“Polaroid” ou comment Lord Esperanza cultive sa différence avec son dernier projet

Le 27 octobre dernier, le jeune rappeur parisien de 21 ans Lord Esperanza a dévoilé son nouveau projet intitulé Polaroid. Seize morceaux qui permettent de pleinement de découvrir l’univers et la polyvalence de l’auto-proclamé Enfant du siècle.

Pour pleinement comprendre Polaroid, il faut comprendre le parcours d’un artiste qui puise ses inspirations dans 21 ans d’existence, mais surtout dans des siècles d’art, allant de la peinture à la sculpture et bien sûr de la musique à la littérature.

Né à Paris, Lord Esperanza acquiert grâce à ses parents une sensibilité artistique dès son plus jeune âge. Après avoir joué du piano pendant des années, il découvre le rap quand son père écoute MC Solaar et sa soeur Doc Gyneco. Le jeune garçon s’ouvre très tôt à de nombreuses formes d’art, que ce soit la peinture, de Delacroix à Dali, la littérature avec Ferdinand Céline ou encore la musique avec Amy Winehouse. Grâce à ses amis, sa famille et les voyages qu’il effectue durant son enfance, Esperanza développe une grande curiosité, qui très vite “s’est transformé en un besoin d’assouvissement, d’émulation“, nous explique-t-il. Ainsi, âgé d’à peine 11 ans, le futur Enfant du siècle écrit une nouvelle de science fiction d’une quarantaine de pages, inspirée par sa lecture de 1984 de Georges Orwell, qu’il admet avoir du relire quelques années plus tard pour en comprendre pleinement le sens.

Lorsqu’il évoque ses influences, Lord l’affirme sans détour “nous sommes tous des éponges” sous-entendant ainsi le besoin de chaque artiste de trouver ses influences. S’il se dit fasciné par de nombreux artistes, allant de Michael Jackson à Jacques Brel en passant par Kanye West et Andy Warhol, il nous explique “certains m’ont touché, d’autres transcendé mais tous ne m’ont pas inspiré, car il m’est impossible faire la même chose.

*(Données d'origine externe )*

(* ===== verification/BettingProps.v ===== *)
(** * A hand comes to its end

    The betting of a round ends when nobody has bet more than the bet to match
    ([capped]): every action that is not a check takes chips or a player out of
    the game, and the checks in between bring the turn to the player who closes
    the round or to one who owes chips.  Only a big blind of fewer chips than the
    small blind breaks the condition ([short_big_blind_never_settles]); on every
    street after the first it holds, because the bets start from zero. *)
From stdpp Require Import strings.
From S2P Require Import Prelude Py Json GameModels PlayerModels Evaluator GameHistory Game.
From S2P Require Import GameProps HandInvariant StartHand HandProps Seating Cli CliGames CliProps.
Import PokerGame Games.

(** ** When a round is closed *)

(** The test of [check_betting_round_complete] *)
Definition round_closed (g : t) : bool :=
  let active_players := filter (λ p, has_status ACTIVE p) (players g) in
  let all_in_players := filter (λ p, has_status ALL_IN p) (players g) in
  if (length active_players + length all_in_players <=? 1)%nat then true
  else
    match active_players with
    | [] => true
    | [single_player] => negb (Player.current_bet single_player <? current_bet g)
    | _ =>
        if negb (forallb (λ p, Player.current_bet p =? current_bet g) active_players) then false
        else
          match last_raiser_index g with
          | None => bool_decide (Some (current_player_index g) = get_first_actor_for_phase g)
          | Some raiser =>
              if has_bet_or_raise_this_round g then true
              else if negb (bool_decide (raiser ∈ active_indices g)) then true
              else bool_decide (Some (current_player_index g) = get_next_active_player_from raiser g)
          end
    end.

Lemma check_betting_round_complete_eq g :
  check_betting_round_complete g =
    if round_closed g then g <| betting_round_complete := true |> else g.
Proof.
  unfold check_betting_round_complete, round_closed. cbv zeta.
  repeat (case_match; try done).
Qed.

(** What the test looks at, but for whose turn it is *)
Record same_round (g g' : t) : Prop := SameRound {
  sr_players : players g' = players g;
  sr_bet : current_bet g' = current_bet g;
  sr_raiser : last_raiser_index g' = last_raiser_index g;
  sr_raised : has_bet_or_raise_this_round g' = has_bet_or_raise_this_round g;
  sr_phase : current_phase g' = current_phase g;
  sr_dealer : dealer_button g' = dealer_button g }.

Notation at_turn g i := (g <| current_player_index := i |>).

Lemma round_closed_same g g' i :
  same_round g g' → round_closed (at_turn g' i) = round_closed (at_turn g i).
Proof. destruct g, g'. intros []. cbn in *. subst. reflexivity. Qed.

(** When it depends on the turn, the turn is that of an active player. *)
Lemma closing_seat_active g i j :
  round_closed (at_turn g i) = true → round_closed (at_turn g j) = false →
  i ∈ active_indices g.
Proof.
  unfold round_closed. cbv zeta.
  change (players (at_turn g i)) with (players g). change (players (at_turn g j)) with (players g).
  change (current_bet (at_turn g i)) with (current_bet g).
  change (current_bet (at_turn g j)) with (current_bet g).
  destruct (_ <=? 1)%nat; [done|]. destruct (filter _ (players g)) as [|p [|q l]]; [done| |].
  { intros H1 H2. congruence. }
  destruct (negb _); [done|].
  change (last_raiser_index (at_turn g i)) with (last_raiser_index g).
  change (last_raiser_index (at_turn g j)) with (last_raiser_index g).
  destruct (last_raiser_index g) as [r|].
  - change (has_bet_or_raise_this_round (at_turn g i)) with (has_bet_or_raise_this_round g).
    change (has_bet_or_raise_this_round (at_turn g j)) with (has_bet_or_raise_this_round g).
    destruct (has_bet_or_raise_this_round g); [done|].
    change (active_indices (at_turn g i)) with (active_indices g).
    change (active_indices (at_turn g j)) with (active_indices g).
    destruct (negb _); [done|]. intros H%bool_decide_eq_true _.
    change (Some i = next_active_in r g) in H. symmetry in H.
    apply find_first_Some in H as [H _]. by apply bool_decide_eq_true in H.
  - intros H%bool_decide_eq_true _. change (Some i = get_first_actor_for_phase g) in H.
    by apply first_actor_active.
Qed.

(** ** Where a sequence of checks leads *)

(** The player at a seat can act and owes chips. *)
Definition owes (g : t) (i : nat) : bool :=
  seat_is (λ p, has_status ACTIVE p && (Player.current_bet p <? current_bet g)) g i.

(** The seat [d] places clockwise of the turn *)
Definition seat_at (g : t) (d : nat) : nat :=
  ((current_player_index g + d) mod length (players g))%nat.

(** The round is closed, or the player owes chips, when the turn comes there. *)
Definition target (g : t) (d : nat) : Prop :=
  (0 < d)%nat ∧ round_closed (at_turn g (seat_at g d)) = true ∨ owes g (seat_at g d) = true.

(** Nobody has bet more than the bet to match. *)
Definition capped (g : t) : Prop :=
  ∀ i p, players g !! i = Some p → Player.status p = ACTIVE →
         Player.current_bet p ≤ current_bet g.

Lemma seat_distance n c j :
  (c < n)%nat → (j < n)%nat → ∃ d, (1 ≤ d ≤ n)%nat ∧ ((c + d) mod n = j)%nat.
Proof.
  intros Hc Hj. destruct (Nat.lt_ge_cases c j).
  - exists (j - c)%nat. split; [lia|]. rewrite Nat.mod_small; lia.
  - exists (n - c + j)%nat. split; [lia|].
    replace (c + (n - c + j))%nat with (j + 1 * n)%nat by lia.
    rewrite Nat.Div0.mod_add. by apply Nat.mod_small.
Qed.

Lemma active_index g i :
  i ∈ active_indices g ↔ ∃ p, players g !! i = Some p ∧ Player.status p = ACTIVE.
Proof.
  unfold active_indices. rewrite elem_of_indices_where. unfold has_status.
  by setoid_rewrite bool_decide_eq_true.
Qed.

Lemma active_index_bound g i : i ∈ active_indices g → (i < length (players g))%nat.
Proof. intros (p & H & _)%active_index. by eapply lookup_lt_Some. Qed.

(** Another active player is found from the seat of an active player. *)
Lemma next_active_exists g r :
  r ∈ active_indices g → (2 ≤ length (active_indices g))%nat → is_Some (next_active_in r g).
Proof.
  intros Hr L. unfold next_active_in. destruct (find_first _ _) as [j|] eqn:F; [by eexists|].
  apply find_first_None in F. exfalso.
  assert (∃ j, j ∈ active_indices g ∧ j ≠ r) as (j & Hj & Hne).
  { pose proof (indices_from_NoDup (has_status ACTIVE) 0 (players g)) as Hn.
    fold (indices_where (has_status ACTIVE) (players g)) in Hn. fold (active_indices g) in Hn.
    destruct (active_indices g) as [|a [|b l]]; simpl in L; try lia.
    apply NoDup_cons in Hn as [Hn _]. destruct (decide (a = r)) as [->|]; [|by exists a; set_solver].
    exists b. set_solver. }
  pose proof (active_index_bound _ _ Hj) as Bj. pose proof (active_index_bound _ _ Hr) as Br.
  destruct (seat_distance (length (players g)) r j Br Bj) as (d & Hd & E).
  assert (d ≠ length (players g)) as Hdn.
  { intros ->. replace (r + length (players g))%nat with (r + 1 * length (players g))%nat in E by lia.
    rewrite Nat.Div0.mod_add, Nat.mod_small in E by done. congruence. }
  rewrite Forall_forall in F. specialize (F j). rewrite bool_decide_eq_false in F.
  apply F; [|done]. unfold other_seats. apply list_elem_of_fmap. exists d.
  split; [done|]. apply elem_of_seq. lia.
Qed.
Lemma confirm_raise_holds g s : game s = Some g →
  (∃ amount, holds (Some (process_player_action (current_player_id s) (u "raise") amount g).2, final_overlay s)
    (confirm_raise s).2) ∨ holds (Some g, final_overlay s) (confirm_raise s).2.
Proof.
  intros Hg. unfold confirm_raise. step. destruct (int_of_str (raise_amount_field s)) as [amount|e].
  - left. exists amount. unfold close_raise_dialog, mbind, M_bind, modify.
    set (s1 := s <| raise_dialog_open := false |>).
    exact (handle_action_holds g (u "raise") amount s1 Hg).
  - right. unfold holds. destruct e; cbn; by rewrite Hg.
Qed.

(** The buttons can be made but for a turn that is no player's. *)
Lemma buttons_end g s : seated g → game s = Some g →
  (update_action_buttons s).1 = Ok tt ∨ (update_action_buttons s).1 = Raise IndexError.
Proof.
  intros Hs Hg. destruct (players g !! current_player_index g) as [p|] eqn:Hp.
  - destruct (buttons_total g s Hs Hg) as (s' & E & _); [by eexists|]. left. by rewrite E.
  - unfold update_action_buttons. step. destruct (is_waiting_phase_confirmation s); [by left|].
    step. rewrite Hg. destruct (bool_decide _); [by left|]. right.
    unfold nth_item. by rewrite Hp.
Qed.

Lemma showdown_rows_total game results : ∃ rows, showdown_rows game results = Ok rows.
Proof.
  unfold showdown_rows.
  destruct (map_total create_card_widget (Card.str <$> default [] (community_cards <$> game)))
    as [c Ec]; [by intros; apply face_total|].
  destruct (map_total (hand_row game) (default [] (sr_all_hands results))) as [h Eh].
  { intros i _. unfold hand_row.
    destruct (map_total create_card_widget (sh_cards i)) as [l El]; [by intros; apply face_total|].
    rewrite El. by eexists. }
  rewrite Ec, Eh. by eexists.
Qed.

“C‘est un projet plus long, plus abouti, dont la cohérence réside dans l’incohérence mais j’ai besoin de plus de maturité musicale avant de sortir mon premier album.”

Ouvert à toutes les formes d’art, le jeune homme avait nommé son EP Drapeau Noir à la suite d’une représentation de Roméo et Juliette à la Comédie Française, lorsque l’un des personnages déclara “et nos ébats seront gravés sur les drapeaux noirs de la mort“. Cette fois-ci, il n’est pas question de référence littéraire mais bien photographique. En effet, Polaroid est un “symbole de spontanéité, un instant présent, car même si le projet est travaillé de longue date, il a laissé place à l’instantanéité” à l’image de ces petits appareils photo qui permettent l’obtention immédiate de clichés argentiques. Lord Esperanza explique alors : “Je ne considère pas Polaroid comme mon premier album,” avant d’ajouter “c’est un projet plus long, plus abouti, dont la cohérence réside dans l’incohérence mais j’ai besoin de plus de maturité musicale avant de sortir mon premier album.”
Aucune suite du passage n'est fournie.